### ACTIVITY
Among these records, which lines include "ZArith"? Copy them out.

[Collected data]

(** * Retail analytics dashboard: the metric rules of [app.py]

    A shallow embedding of the dataframe pipeline of [src/app.py]: the two
    inner joins, the category filter, the three KPIs, the product and
    customer aggregates, the frequency segmentation, the active-days
    tables and the monthly revenue series.

    Tables are lists of records in row order.  Quantities, prices and
    identifiers are integers ([Z]) and sums are exact: the rounding of
    binary floating point and the wrap-around of 64-bit integers are
    outside this model.  A [transactionid] may be NULL ([None]), which
    matters to [count] and [nunique]; the other columns that the script
    reads are taken to be free of NULLs. *)

From Stdlib Require Import ZArith Ascii.
From stdpp Require Import base list gmap sets strings sorting.

Local Open Scope Z_scope.

(** ** Dates and the [transactiondate] column *)

Record Date := { date_year : Z; date_month : Z; date_day : Z }.

(** A timestamp: a calendar date and the nanoseconds since midnight. *)
Record Timestamp := { ts_date : Date; ts_nanos : Z }.

(** A cell of a column that is not of a datetime dtype. *)
Inductive DateCell :=
  | Stamp (t : Timestamp)
  | Text (s : string).

#[global] Instance Date_eq_dec : EqDecision Date.
Proof. solve_decision. Defined.
#[global] Instance Timestamp_eq_dec : EqDecision Timestamp.
Proof. solve_decision. Defined.
#[global] Instance DateCell_eq_dec : EqDecision DateCell.
Proof. solve_decision. Defined.

(** ** The three input tables and the merged table *)

(** The sales table; [D] is the dtype of [transactiondate] ([DateCell] as
    read from the database, [Timestamp] once converted). *)
Module Sales.
Record row (D : Type) := Row {
  transactionid : option Z;
  productid : Z;
  customerid : Z;
  quantitypurchased : Z;
  price : Z;
  transactiondate : D
}.
Arguments Row {D}.
Arguments transactionid {D}.
Arguments productid {D}.
Arguments customerid {D}.
Arguments quantitypurchased {D}.
Arguments price {D}.
Arguments transactiondate {D}.
End Sales.

Module Customers.
Record row := Row {
  customerid : Z;
  age : Z;
  gender : string;
  location : string
}.
End Customers.

Module Inventory.
Record row := Row {
  productid : Z;
  productname : string;
  category : string;
  price : Z
}.
End Inventory.

(** Rows of [pd.merge(sales, inventory, on="productid")].  Both inputs
    have a [price] column, so the merge renames them with its default
    suffixes: [price_x] is the column of the left table ([sales]),
    [price_y] the column of the right table ([inventory]). *)
Module SalesInventory.
Record row := Row {
  transactionid : option Z;
  productid : Z;
  customerid : Z;
  quantitypurchased : Z;
  price_x : Z;
  transactiondate : DateCell;
  productname : string;
  category : string;
  price_y : Z
}.
End SalesInventory.
(** * TradingAgents command-line front end: model and properties

    A shallow embedding of [cli/utils.py], [tradingagents/default_config.py]
    and the configuration assembly of [main.py].

    Conventions of the model.
    - A Python [str] is a Rocq [string].  The string methods the program
      calls ([strip], [upper], [lower]) and the regular-expression class
      [\d] are given by their values on the ASCII range; a character of
      code 128 or more stands for a symbol that is neither whitespace, nor
      a decimal digit, nor a cased letter.
    - A Python [dict] with string keys is a [gmap string pyval].
    - Interactive code is a tree of prompts ([prog]); running it against
      the keys a user presses yields the console trace and the outcome
      (a returned value, [exit(code)], or an uncaught exception). *)

From Stdlib Require Import ZArith String Ascii List Bool Lia.
From stdpp Require Import gmap strings list fin_maps.
Import ListNotations.

Local Open Scope string_scope.
Local Open Scope Z_scope.

(* ===================================================================== *)
(** * Python values and string methods *)
(* ===================================================================== *)

Module Py.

### ANSWER SECTION
From Stdlib Require Import ZArith Ascii.
From Stdlib Require Import ZArith String Ascii List Bool Lia.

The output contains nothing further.